Stored data:
= = =

Definition set_column (r : Subscription) (c : string) (v : value) : result Subscription :=
  let mismatch := Err (ErrPq (match v with VNull => not_null_violation
                                         | _ => datatype_mismatch end)) in
  if String.eqb c "id" then
    match v with
    | VUuid u => Ok (mkSubscription u (ServiceName r) (Price r) (UserID r) (StartDate r) (EndDate r))
    | _ => mismatch
    end
  else if String.eqb c "service_name" then
    match v with
    | VText t => Ok (mkSubscription (ID r) t (Price r) (UserID r) (StartDate r) (EndDate r))
    | _ => mismatch
    end
  else if String.eqb c "price" then
    match v with
    | VInt z => Ok (mkSubscription (ID r) (ServiceName r) z (UserID r) (StartDate r) (EndDate r))
    | _ => mismatch
    end
  else if String.eqb c "user_id" then
    match v with
    | VUuid u => Ok (mkSubscription (ID r) (ServiceName r) (Price r) u (StartDate r) (EndDate r))
    | _ => mismatch
    end
  else if String.eqb c "start_date" then
    match v with
    | VText t => Ok (mkSubscription (ID r) (ServiceName r) (Price r) (UserID r) t (EndDate r))
    | _ => mismatch
    end
  else if String.eqb c "end_date" then
    match v with
    | VText t => Ok (mkSubscription (ID r) (ServiceName r) (Price r) (UserID r) (StartDate r) (Some t))
    | VNull => Ok (mkSubscription (ID r) (ServiceName r) (Price r) (UserID r) (StartDate r) None)
    | _ => Err (ErrPq datatype_mismatch)
    end
  else Err (ErrPq undefined_column).

(** The CHECK constraint of the table. *)
Definition check_row (r : Subscription) : bool := 0 <? Price r.

Definition id_eqb (a b : UUID) : bool := N.eqb a b.

Definition has_id (id : UUID) (rows : list Subscription) : bool :=
  existsb (fun r => id_eqb (ID r) id) rows.

Fixpoint unique_ids (rows : list Subscription) : bool :=
  match rows with
  | [] => true
  | r :: rows' => negb (has_id (ID r) rows') && unique_ids rows'
  end.

Definition eval_operand (args : list value) (row : option Subscription) (o : operand)
  : result value :=
  match o with
  | OCol c =>
      match row with
      | Some r =>
          match column r c with
          | Some v => Ok v
          | None => Err (ErrPq undefined_column)
          end
      | None => Err (ErrPq undefined_column)
      end
  | OParam n =>
      match n with
      | O => Err (ErrPq undefined_parameter)
      | S k =>
          match nth_error args k with
          | Some v => Ok v
          | None => Err (ErrPq undefined_parameter)
          end
      end
  | ONamed _ => Err (ErrPq syntax_error)
  | OInt z => Ok (VInt z)
  end.

(** Comparison inside one type; [None] when an operand is NULL. *)
Definition compare_values (a b : value) : result (option comparison) :=
  match a, b with
  | VNull, _ => Ok None
  | _, VNull => Ok None
  | VInt x, VInt y => Ok (Some (x ?= y))
  | VText x, VText y => Ok (Some (String.compare x y))
  | VUuid x, VUuid y => Ok (Some (x ?= y)%N)
  | _, _ => Err (ErrPq datatype_mismatch)
  end.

= = =

WHAT IS NEEDED: Among the entries, copy every line containing the word "bool".

EXERCISE SOLUTION:
Definition check_row (r : Subscription) : bool := 0 <? Price r.
Definition id_eqb (a b : UUID) : bool := N.eqb a b.
Definition has_id (id : UUID) (rows : list Subscription) : bool :=
Fixpoint unique_ids (rows : list Subscription) : bool :=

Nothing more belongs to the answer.